◆ Task goal
From the data below, set down exactly the lines between the one holding "(** [context.WithCancel(parent)]; [None]" and the one holding "anc <- gets (fun w => match parent with", inclusive, and no others.

◆ Items from a data source

(* ===== verification/Effects.v ===== *)
(** * The elementary effects

    Calls into third-party code and the host, addresses, contexts, goroutines,
    C memory: the operations of the Go runtime and of cgo the glue is written
    with, each on the process state. *)
From S2P Require Import Prelude GoStrings GoOs Ext World.
#[local] Open Scope go_scope.

(** Two states agree on what [f] reads. *)
Definition same {S A} (f : S -> A) (s s' : S) : Prop := f s' = f s.

#[export] Instance same_preorder {S A} (f : S -> A) : PreOrder (same f).
Proof. split; [done|]. intros x y z. unfold same. congruence. Qed.

Section effects.
Context `{ExtTypes}.

(** ** Calls *)

Definition emit (e : event) : M World unit := modify (upd_trace (fun t => t ++ [e])%list).

(** A call of the third-party function [name]. *)
Definition call {A} (name : string) (op : Ext A) : M World A := fun w =>
  let '(a, e) := op (w_env w) in
  (Ok a, upd_env (fun _ => e) (upd_trace (fun t => t ++ [ECall name])%list w)).

(** A third-party function that may panic. *)
Definition call_may_panic {A} (name : string) (op : Ext (outcome A)) : M World A :=
  r <- call name op ;;
  match r with Ok a => ret a | Panic p => panic p end.

(** A call of package [os] that changes the file system, or only reads it. *)
Definition on_fs {A} (op : FS -> A * FS) : M World A := fun w =>
  let '(a, fs) := op (env_fs (w_env w)) in
  (Ok a, upd_env (fun e => mkEnv fs (env_x e)) w).

Definition read_fs {A} (op : FS -> A) : M World A := gets (fun w => op (env_fs (w_env w))).

(** ** Go heap and contexts *)

(** A fresh address. *)
Definition fresh : M World nat := fun w => (Ok (w_next w), upd_next S w).

Definition nil_deref : string := "invalid memory address or nil pointer dereference".

(** Dereference of a possibly nil pointer field. *)
Definition deref {A} (o : option A) : M World A :=
  match o with Some a => ret a | None => panic nil_deref end.

Definition load_node (n : nat) : M World Node :=
  o <- gets (fun w => w_nodes w !! n) ;; deref o.

Definition store_node (n : nat) (f : Node -> Node) : M World unit :=
  modify (upd_nodes (alter f n)).

(** [context.WithCancel(parent)]; [None] is [context.Background()].  The returned
    context is also what its [CancelFunc] cancels. *)
Definition context_WithCancel (parent : option nat) : M World nat :=
  c <- fresh ;;
  anc <- gets (fun w => match parent with
                        | None => []
                        | Some p => default [p] (w_ctx_anc w !! p)
                        end) ;;
  modify (upd_ctx_anc <[c := c :: anc]>) ;;;
  ret c.

Definition cancel_func (c : nat) : M World unit := modify (upd_cancelled (fun s => {[c]} ∪ s)).

(** Whether [ctx.Done()] is closed: the context or one it derives from is cancelled. *)
Definition ctx_done (w : World) (c : nat) : bool :=
  existsb (fun a => bool_decide (a ∈ w_cancelled w)) (default [c] (w_ctx_anc w !! c)).

(** The [go] statement. *)
Definition go (g : Goroutine) : M World unit := modify (upd_gor (fun l => l ++ [g])%list).

(** [make(chan error)], with [wg] senders registered in its wait group. *)
Definition make_chan (wg : nat) : M World nat :=
  c <- fresh ;; modify (upd_chans <[c := mkChan [] wg false]>) ;;; ret c.

(** ** C memory *)

Definition C_malloc (content : string) : M World nat := fun w =>
  (Ok (w_cnext w), upd_cnext S (upd_cheap <[w_cnext w := content]> w)).

(** [C.free]; freeing NULL does nothing, freeing anything not live aborts. *)
Definition C_free (p : nat) : M World unit :=
  if decide (p = 0) then ret tt
  else o <- gets (fun w => w_cheap w !! p) ;;
       match o with
       | Some _ => modify (upd_cheap (delete p))
       | None => panic "free(): invalid pointer"
       end.

Definition C_CString (s : string) : M World nat := C_malloc (s +:+ String Ascii.zero "").

Definition C_CBytes (s : string) : M World nat := C_malloc s.

(** What C code reads through a pointer. *)
Definition C_read (p : nat) : M World string :=
  o <- gets (fun w => w_cheap w !! p) ;;
  match o with Some s => ret s | None => panic "use of a dead C block" end.

(** ** Frames of the effects *)
Section frames.
Context (R : World -> World -> Prop) `{!PreOrder R}.

Lemma preserves_emit e :
  (forall w, R w (upd_trace (fun t => t ++ [e])%list w)) -> preserves R (emit e).
Proof. intros HR. by apply preserves_modify. Qed.

Lemma preserves_call {A} name (op : Ext A) :
  (forall w e, R w (upd_env (fun _ => e) (upd_trace (fun t => t ++ [ECall name])%list w))) ->
  preserves R (call name op).
Proof. intros HR w. unfold call. destruct (op (w_env w)). apply HR. Qed.

Lemma preserves_call_may_panic {A} name (op : Ext (outcome A)) :
  (forall w e, R w (upd_env (fun _ => e) (upd_trace (fun t => t ++ [ECall name])%list w))) ->
  preserves R (call_may_panic name op).
Proof.
  intros HR. apply (preserves_bind R); [by apply preserves_call|].
  intros [a|p]; auto using preserves_ret, preserves_panic.
Qed.

Lemma preserves_on_fs {A} (op : FS -> A * FS) :
  (forall w fs, R w (upd_env (fun e => mkEnv fs (env_x e)) w)) -> preserves R (on_fs op).
Proof. intros HR w. unfold on_fs. destruct (op _). apply HR. Qed.

Lemma preserves_read_fs {A} (op : FS -> A) : preserves R (read_fs op).
Proof. by apply preserves_gets. Qed.

Lemma preserves_fresh : (forall w, R w (upd_next S w)) -> preserves R fresh.
Proof. intros HR w. apply HR. Qed.

Lemma preserves_deref {A} (o : option A) : preserves R (deref o).
Proof. destruct o; [by apply preserves_ret|by apply preserves_panic]. Qed.

Lemma preserves_load_node n : preserves R (load_node n).
Proof.
  apply (preserves_bind R); [by apply preserves_gets|]. intros; apply preserves_deref.
Qed.

Lemma preserves_C_malloc s :
  (forall w, R w (upd_cnext S (upd_cheap <[w_cnext w := s]> w))) -> preserves R (C_malloc s).
Proof. intros HR w. apply HR. Qed.
End frames.
End effects.

#[export] Hint Resolve preserves_read_fs preserves_deref preserves_load_node : preserve.

(** Closes the side condition of an effect's frame lemma when the relation holds
    definitionally of the update. *)
Ltac frame_side := solve [ intros; reflexivity | intros; cbn; eauto with preserve ].

Ltac frame_step :=
  first
    [ preserve_step
    | apply preserves_modify; frame_side
    | apply preserves_emit; frame_side
    | apply preserves_call; frame_side
    | match goal with |- preserves ?R _ => apply (preserves_call_may_panic R) end; frame_side
    | apply preserves_on_fs; frame_side
    | apply preserves_fresh; frame_side
    | apply preserves_C_malloc; frame_side
    | match goal with
      | |- preserves _ (go _) => unfold go
      | |- preserves _ (store_node _ _) => unfold store_node
      | |- preserves _ (cancel_func _) => unfold cancel_func
      | |- preserves _ (context_WithCancel _) => unfold context_WithCancel
      | |- preserves _ (make_chan _) => unfold make_chan
      | |- preserves _ (C_free _) => unfold C_free
      | |- preserves _ (C_CString _) => unfold C_CString
      | |- preserves _ (C_CBytes _) => unfold C_CBytes
      | |- preserves _ (C_read _) => unfold C_read
      end ].

Ltac frame_tac := intros; repeat frame_step.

◆ Exercise result
(** [context.WithCancel(parent)]; [None] is [context.Background()].  The returned
    context is also what its [CancelFunc] cancels. *)
Definition context_WithCancel (parent : option nat) : M World nat :=
  c <- fresh ;;
  anc <- gets (fun w => match parent with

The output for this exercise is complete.